Remembrance is part of the rise of unofficial memory in China, a trend that resembles the appearance in the Soviet Union during the 1980s of groups like Memorial, a historical research society that helped undermine the regime by uncovering its troubled past. Today’s China is more robust than the Gorbachev-era Soviet Union, but memory is still escaping the censor’s grasp, posing challenges to a regime for which history represents legitimacy. The government still controls official history through textbooks, museums, movies, and the media. But memory is more private, and setting it down on paper can be presented as a personal enterprise, even when the outcome is highly political.
Besides Remembrance, China has roughly half a dozen other samizdat publications that explore the past through accounts of personal experience, including Scars of the Past(Wangshi Weihen), Annals of the Red Crag (Hongyan Chunqiu), and Yesterday(Zuotian). In addition, there are a growing number of underground documentary films, including some that send students to collect oral histories in villages that suffered during the Great Leap Famine or the Cultural Revolution.
One Saturday this spring, several of Remembrance’s regular writers stopped by the Tiantongyuan apartment for a pot of Pu’er tea and a chat with the journal’s cofounder, the retired film historian Wu Di. As they arrived, Wu leaned back in his chair and gave a running commentary on each. Among them were a computer data specialist at a technical university (“the greatest specialist on Lin Biao!”), an editor of the Communist Party’s flagship newspaper People’s Daily (“obviously he has to keep a low profile”), and a befuddled professor who had to call Wu three times to get directions (“what an egghead—he knows everything about violence in the Cultural Revolution but doesn’t know how to hail a gypsy cab”).
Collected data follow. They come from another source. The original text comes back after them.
(* ===== verification/Kubernetes.v ===== *)
(** * The Kubernetes adapter (src/internal/provider/kubernetes)

    [Adapter]: an activity as a job with, for services, a service beside it
    (adapter.go), and [HistoryCleaner]: the removal of finished jobs
    (history_cleaner.go). The API server and the JSON codec are interfaces. *)

From Stdlib Require Import Ascii.
From S2P Require Import Prelude GoStrings GoFloat GoPath Domain Ports Monitor Supervisor.

(** client.go: [API]; documents are trees before they are rendered. *)
Class KubernetesAPI (W : Type) := {
  api_Create : string → string → any → effr W unit;
  api_Get : string → string → string → effr W string;
  api_List : string → string → string → effr W string;
  api_Logs : string → string → string → effr W string;
  api_Delete : string → string → string → effr W unit;
  (** [errors.Is(err, ErrNotFound)] *)
  is_not_found : error → bool
}.

(** The parts of a job and of its pods the code decodes. *)
Record JobCondition := mk_condition { cond_type : string; cond_status : string; cond_message : string }.
Record JobStatus := mk_job_status {
  Active : Z; Succeeded : Z; Failed : Z; Conditions : list JobCondition
}.
Record ContainerTiming := mk_timing { timing_name : string; running_since : option Time }.
Record PodTiming := mk_pod_timing { start_time : option Time; containers : list ContainerTiming }.
Record ContainerState := mk_state { state_reason : string; state_message : string }.
(** The [waiting] and [terminated] states of the containers of a pod. *)
Record PodFailure := mk_pod_failure { states : list (option ContainerState * option ContainerState) }.
Record JobItem := mk_job {
  job_name : string; job_created : Time; job_active : Z; job_succeeded : Z; job_failed : Z;
  job_completed : option Time; job_conditions : list (string * string * Time)
}.

(** [encoding/json] and [encoding/base64] on these documents. *)
Class KubernetesCodec := {
  decode_job : string → result JobStatus;
  decode_pod_timings : string → result (list PodTiming);
  decode_pod_names : string → result (list string);
  decode_pod_failures : string → result (list PodFailure);
  decode_jobs : string → result (list JobItem);
  decode64 : string → result string;
  decode_manifest : string → result ArtifactManifest
}.

Module Kubernetes.
Definition activityContainer : string := "activity".
Definition manifestLogPrefix : string := "AKOFLOW_ARTIFACT_MANIFEST=".

(** ** Names *)
Definition name_byte (c : ascii) : ascii :=
  if ascii_between "a" "z" c || ascii_between "0" "9" c || is_byte "-"%char c then c else "-"%char.
(** [kubernetesName] *)
Definition kubernetesName (value : string) : string :=
  let value := trim (is_byte "-"%char) (map_runes name_byte (to_lower value)) in
  let value := if Nat.ltb 63 (str_length value) then take_str 63 value else value in
  trim (is_byte "-"%char) value.

Definition input_byte (c : ascii) : ascii :=
  if ascii_between "a" "z" c then ascii_of_nat (nat_of_ascii c - 32)
  else if ascii_between "A" "Z" c || ascii_between "0" "9" c then c else "_"%char.
(** [inputEnvironmentName] *)
Definition inputEnvironmentName (logicalName : string) : string :=
  "AKOFLOW_INPUT_" +:+ trim (is_byte "_"%char) (map_runes input_byte logicalName).

(** ** Storage of an activity *)
Module storageBinding.
Record storageBinding := mk {
  Type_ : string; ResourceID : string; ClaimName : string; Server : string; Path : string;
  MountPath : string; ReadOnly : bool
}.
#[global] Instance zero_value : Zero storageBinding := mk zero zero zero zero zero zero zero.
End storageBinding.
Abbreviation storageBinding := storageBinding.storageBinding.
Definition before : ArtifactSnapshot := ArtifactSnapshot.mk "/work" {[ "out.txt" := artifactFile.mk 3 "abc" 5 ]}.
Definition awaited : waiter := waiter.mk "r:a" 1 "/work" "r" "a" "" (UnixSeconds unix_epoch).
Definition started : unit * Adapter := (tt, Adapter.mk ∅ {[ "r:a" := 1%nat ]} {[ "r:a" := before ]}).
Lemma starts : Start 2 0 execution (tt, New) =
  (Ok (local_handle execution 42 "/work" (UnixSeconds unix_epoch), Waiting awaited), started).
Proof. vm_compute. reflexivity. Qed.
(** The process ends and its goroutine makes its three steps. *)
Definition ended : list event :=
  [Launched awaited before; Ended awaited None 0 (UnixSeconds unix_epoch)].
Definition finished : machine := Eval vm_compute in
  mk_machine (run_goroutine 2 0 3 (Waiting awaited) started).2 [] ended.
Definition paused (g : goroutine) (h : list event) : machine := mk_machine started [g] h.
Definition exited : goroutine := Exited awaited None 0 (UnixSeconds unix_epoch).
Definition compared : goroutine := Compared awaited None 0 (UnixSeconds unix_epoch) before.
Lemma exits : advance 2 0 (Waiting awaited) started = (Some exited, started).
Proof. vm_compute. reflexivity. Qed.
Lemma compares : advance 2 0 exited started = (Some compared, started).
Proof. vm_compute. reflexivity. Qed.
Lemma stores : advance 2 0 compared started = (None, finished.(state)).
Proof. vm_compute. reflexivity. Qed.
Lemma finished_reachable : reachable 2 0 tt finished.
Proof.
  pose proof (reachable_step 2 0 tt _ _ (reachable_init 2 0 tt)
    (step_start 2 0 (mk_machine (tt, New) [] []) execution _ awaited before started starts eq_refl)) as R1.
  pose proof (reachable_step 2 0 tt _ _ R1
    (step_goroutine 2 0 (paused (Waiting awaited) [Launched awaited before]) [] _ [] _ _ eq_refl exits)) as R2.
  pose proof (reachable_step 2 0 tt _ _ R2
    (step_goroutine 2 0 (paused exited ended) [] _ [] _ _ eq_refl compares)) as R3.
  exact (reachable_step 2 0 tt _ _ R3
    (step_goroutine 2 0 (paused compared ended) [] _ [] _ _ eq_refl stores)).
Qed.
End Example.
End Local.
(* ===== verification/Build.v ===== *)
(** * Artifact builds (src/internal/application/build)

    Module [Build]: the manager of uploaded build contexts (manager.go), the executor
    of builds (service.go) and the resolver that turns a finished build into a
    preparation (resolver.go). Context archives, the file system, the builder
    commands and the catalog are interfaces. *)

From Stdlib Require Import Ascii.
From S2P Require Import Prelude GoStrings GoPath Domain Ports Monitor Storage Filesystem.

(** The calls of [os] the builds make besides those of [OS]. *)
Class BuildFiles (W : Type) := {
  StatFile : string → effr W unit;
  CreateTemp : string → effr W string;
  RemoveAll : string → effr W unit
}.

(** [compress/gzip] and [archive/tar]: the entries a reader yields and the error that
    ends the archive; the outer error is the one of the gzip header. *)
Record TarHeader := mk_header { tar_name : string; tar_link : bool; tar_dir : bool; tar_body : Reader }.
Class Archives := untar : Reader → result (list TarHeader * option error).

(** service.go: [Catalog] *)
Class BuildCatalog (W : Type) := {
  SaveBuildRun : BuildRun → effr W unit;
  SaveBuildContext : BuildContextArtifact → effr W unit;
  FindBuildContext : string → effr W (option BuildContextArtifact);
  PublishBuildOutput : string → ArtifactVariant → ArtifactLocation → effr W unit
}.
(** service.go: [CommandRunner]; the output comes with an error too. *)
Class CommandRunner (W : Type) := RunCommand : string → list string → eff W (string * option error).
(** resolver.go: the catalog of [OutputResolver] *)
Class BuildOutputs (W : Type) := {
  FindBuildOutput : string → effr W (option ArtifactVariant * option ArtifactLocation);
  FindDockerBuildOutput : string → string →
    effr W (option ArtifactBuild * option ArtifactVariant * option ArtifactLocation)
}.

Module Build.
Import FilesystemDriver.

(** ** The manager of build contexts *)
Module Manager.
Record Manager := mk { Root : string; MaxBytes : Z; has_catalog : bool }.
End Manager.
Abbreviation Manager := Manager.Manager.

(** [MaxUploadBytes] *)
Definition MaxUploadBytes (m : Manager) : Z :=
  if 0 <? m.(Manager.MaxBytes) then m.(Manager.MaxBytes) else 2 ^ 29.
Wu is a trim sixty-three-year-old who favors denim shirts, leather jackets, and black baseball caps. He is also a cautious man, who positions himself as a just-the-facts recorder of history. “I simply write true things,” he told me, as the visitors pulled up chairs to a big wooden table, pouring themselves tea and cracking sunflower seeds. “No one says you can’t sit in your own home and do a little research in history.”
The group began discussing its controversial effort to encourage people to apologize for violence they committed during the Cultural Revolution. Some thought thatRemembrance had done a good job by publishing articles and even organizing a conference, but others said they understood its critics, who claimed that the publication had taken sides in one particular case of a group of girls who had beaten to death a high school vice-principal in 1966 during the Cultural Revolution. That topic would return again and again during the course of the day—a sensitive issue that has divided intellectuals inside China and abroad. But first the group discussed potential contributors.
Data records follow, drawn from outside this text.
Lemma machine_files : file_laws content (≠).
Proof.
  unfold content. split; unfold same_content, only_at; simpl.
  - by intros p w r w' [= <- <-].
  - by intros p w r w' [= <- <-].
  - by intros p w r w' [= <- <-].
  - intros p w r w' [= <- <-]. split; [done|]. intros rd. by destruct (w (FileAt p)); intros [= <-].
  - by intros rd off w r w' [= <- <-].
  - by intros p w r w' [= <- <-].
  - intros p w r w' [= <- <-] q Hq. by rewrite update_ne.
  - intros p w r w' [= <- <-] q Hq. by rewrite update_ne.
  - by intros p off w r w' [= <- <-].
  - intros p off s w r w' [= <- <-] q Hq. by rewrite update_ne.
  - by intros p w r w' [= <- <-].
  - intros p f w r w'. destruct (w (FileAt p)) as [s|] eqn:E; intros [= <- <-]; [|by split].
    split; [intros q Hp Hf; by rewrite !update_ne|]. by rewrite update_eq.
Qed.
Lemma machine_disk : disk_laws content.
Proof.
  unfold content. split; simpl.
  - intros p w err w'. by destruct (w (FileAt p)).
  - intros rd off w rd' w' [= <- <-] _. done.
  - intros p w r w' [= <- <-]. rewrite update_eq. split; [|eauto].
    destruct (w (FileAt p)); [by left|by right].
  - intros p w r w' [= <- <-]. rewrite update_eq. auto.
  - intros p off s w r w' old [= <- <-] Hw ->. rewrite update_eq, Hw. simpl. rewrite Nat2Z.id, take_str_all. eauto.
Qed.
Lemma machine_buckets : s3_laws content (≠).
Proof.
  unfold content. split; unfold same_content, only_at; simpl; unfold object.
  - intros c b o w r w' [= <- <-]. split; [done|]. intros err. by destruct (w _).
  - intros c b o w r w'. case_bool_decide as Ho; intros [= <- <-]; (split; [done|]); [done|].
    intros rd. set (p := ObjectAt (MinioClient.Endpoint c) b o). destruct (w p) as [s|] eqn:E;
      intros [= <-]; (split; [done|]); split; simpl; try done.
    intros _. exists "". by rewrite str_app_nil_r.
  - intros rd off w r w' [= <- <-]. split; [done|]. by intros _ rd' [= <-].
  - intros c b o rd w r w'. set (p := ObjectAt (MinioClient.Endpoint c) b o).
    case_bool_decide as Ho; [intros [= <- <-]; by split_and!; auto|].
    destruct (read_error rd) eqn:Er; intros [= <- <-]; [by split_and!; auto|].
    rewrite update_eq. split_and!; [done| |by right|done]. intros q Hq. by rewrite update_ne.
  - intros c b src dst w r w'. set (p := ObjectAt (MinioClient.Endpoint c) b src).
    case_bool_decide as Ho; [intros [= <- <-]; by split_and!|].
    destruct (w p) as [s|] eqn:E; intros [= <- <-]; split_and!; try done.
    + intros q Hq. by rewrite update_ne.
    + intros _. by rewrite update_eq.
  - intros c b o w r w' [= <- <-] q Hq. by rewrite update_ne.
Qed.

Definition blob : BlobDescriptor := BlobDescriptor.mk "sha256:abc" 3.
Definition at_ (uri : string) : TransferLocation := (zero : TransferLocation) <| TransferLocation.URI := uri |>.
Definition plan : DataTransferPlan :=
  (Plan (at_ "file:///src") (at_ "file:///dst") [blob] ∅) <| DataTransferPlan.ID := "p" |>.
(** An interrupted copy is at the destination. *)
Definition disk : world := update (FileAt "/src/sha256:abc") (Some "abc")
  (update (FileAt "/dst/sha256:abc.partial") (Some "a") (λ _, None)).
Definition copied : ArtifactMaterialization * DataTransferRun * option error * world :=
  Materialize (server_connectors "/artifacts") plan zero disk.

Lemma copied_ok : copied.1.2 = None ∧ copied.2 (FileAt "/dst/sha256:abc") = Some "abc" ∧
  copied.2 (FileAt "/dst/sha256:abc.partial") = None ∧
  copied.1.1.2.(DataTransferRun.TransferredBytes) = 2.
Proof. vm_compute. done. Qed.

Lemma destination_separated : separated (apart_of "/artifacts" None (≠)) "file:///dst" "".
Proof.
  apply (directory_separated _ _ _ _ ["dst"]); [done|by apply Forall_singleton|].
  intros x y Hx Hy Hne [= E]. done.
Qed.

(** A download from the web server to the directory. *)
Definition download : DataTransferPlan :=
  (Plan (at_ "http://x") (at_ "file:///dst") [blob] ∅) <| DataTransferPlan.ID := "q" |>.
Definition downloaded : ArtifactMaterialization * DataTransferRun * option error * world :=
  Materialize (server_connectors "/artifacts") download zero (λ _, None).
Lemma downloaded_ok : downloaded.1.2 = None.
Proof. vm_compute. reflexivity. Qed.

Lemma server_transfers_verified_witness : ∃ p s,
  place_of "/artifacts" None "file:///dst" "sha256:abc" = Some p ∧ downloaded.2 p = Some s ∧
  matches "sha256:abc" s.
Proof.
  pose proof downloaded_ok as En. destruct downloaded as [[[t run] err] w'] eqn:E.
  unfold downloaded in E. simpl in En. subst err.
  refine (server_transfers_verified content (≠) "/artifacts" download zero _ t run w' machine_files
    machine_buckets _ _ eq_refl eq_refl _ _ destination_separated E blob (list_elem_of_here _ _)).
  - by intros m uri range w r w1 [= _ <-].
  - by intros w n w1 [= _ <-].
  - intros u [= <-]. set_solver.
  - apply Forall_singleton. by split.
Defined.

Lemma machine_readable base : readable_dir content base.
Proof.
  split; simpl; unfold content.
  - done.
  - by eexists.
  - intros x w _. unfold entry. by destruct (w _).
  - intros x w _ [s Hs]. unfold entry in Hs. rewrite Hs. by eexists.
  - intros rd off w _ Hr. by eexists.
Qed.
Lemma machine_writable base : writable_dir content base.
Proof.
  split; try done. intros x y w _ _ [s Hs]. unfold entry, content in Hs. simpl. by rewrite Hs.
Qed.

Lemma local_resume_completes_witness : ∃ t run w',
  Materialize (server_connectors "/artifacts") plan zero disk = ((t, run, None), w') ∧
  ∀ d, d ∈ ["sha256:abc"] → ∃ s, content w' (entry ["dst"] d) = Some s ∧ matches d s.
Proof.
  apply (local_resume_completes "/artifacts" content (≠) machine_files machine_disk plan zero disk ["src"] ["dst"]);
    try reflexivity; try (apply Forall_singleton; by split_and!); try apply machine_readable; try apply machine_writable.
  - by intros w n w' [= _ <-].
  - intros x y _ _ Hne [= E]. done.
  - intros x y _ _. discriminate.
  - discriminate.
  - intros d ->%list_elem_of_singleton. exists "abc". split; [vm_compute; reflexivity|]. split; [reflexivity|].
    right. intros p Hp. vm_compute in Hp. injection Hp as <-. exists "bc". reflexivity.
Defined.
Lemma resolve_no_panic h request :
  (∀ d, h.(Handler.data) = Some d → outputs_digested d) → no_panic (resolveBuildPreparations h request).
Proof.
  intros Hd. unfold resolveBuildPreparations. destruct (Handler.data h) as [d|]; [|by intros w].
  destruct (Hd d eq_refl) as [Ho Hi]. generalize (WorkflowVersion.Activities (ExecutionRequest.Workflow request)).
  intros l. revert request. induction l as [|a l IH]; intros request; cbn [resolve_activities]; [by intros w|].
  apply no_panic_bind; [|intros; apply IH]. unfold resolve_activity.
  do 3 (case_match; [|by intros w]).
  apply no_panic_bind.
  - unfold activity_requirement. case_match; try (by intros w).
    + case_match; [by intros w|]. unfold Build.PreparationForDockerImage. cbn [negb].
      intros w. unfold sbind, sup_lift. destruct (FindDockerBuildOutput _ _ w) as [[[[b v] loc]|] w1] eqn:E; [|done].
      destruct v as [v|]; [|done]. destruct loc as [loc|]; [|done]. apply Hi in E.
      destruct (Build.preparationForOutput _ _ _ _ _) eqn:Ep; [done|]. by apply output_prepared in Ep.
    + apply no_panic_bind; [|by intros ? w]. unfold Build.Preparation. cbn [negb].
      intros w. unfold sbind, sup_lift. destruct (FindBuildOutput _ w) as [[[v loc]|] w1] eqn:E; [|done].
      destruct v as [v|]; [|done]. destruct loc as [loc|]; [|done]. apply Ho in E.
      destruct (Build.preparationForOutput _ _ _ _ _) eqn:Ep; [done|]. by apply output_prepared in Ep.
  - intros [requirement|]; [|by intros w]. apply no_panic_bind; [apply no_panic_lift|by intros ? w].
Qed.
“One guy in our work unit, we see him in the yard walking alone each night. He published a book on June 4 [the 1989 Tiananmen Massacre] in Hong Kong called The True Story of June 4. After that no one dared to talk to him.” Wu smoothed over the awkward moment by announcing that he’d arranged lunch at an odd little restaurant that aims to promote traditional Chinese values. Before we left, he pulled me aside: “You might be interested in politics, but I’m not. I am just a historian.” And yet the distinction is fluid. Remembrance used to focus on the Cultural Revolution but over the past few years has broadened its concerns. As one contributor asked me: “When does history end?” 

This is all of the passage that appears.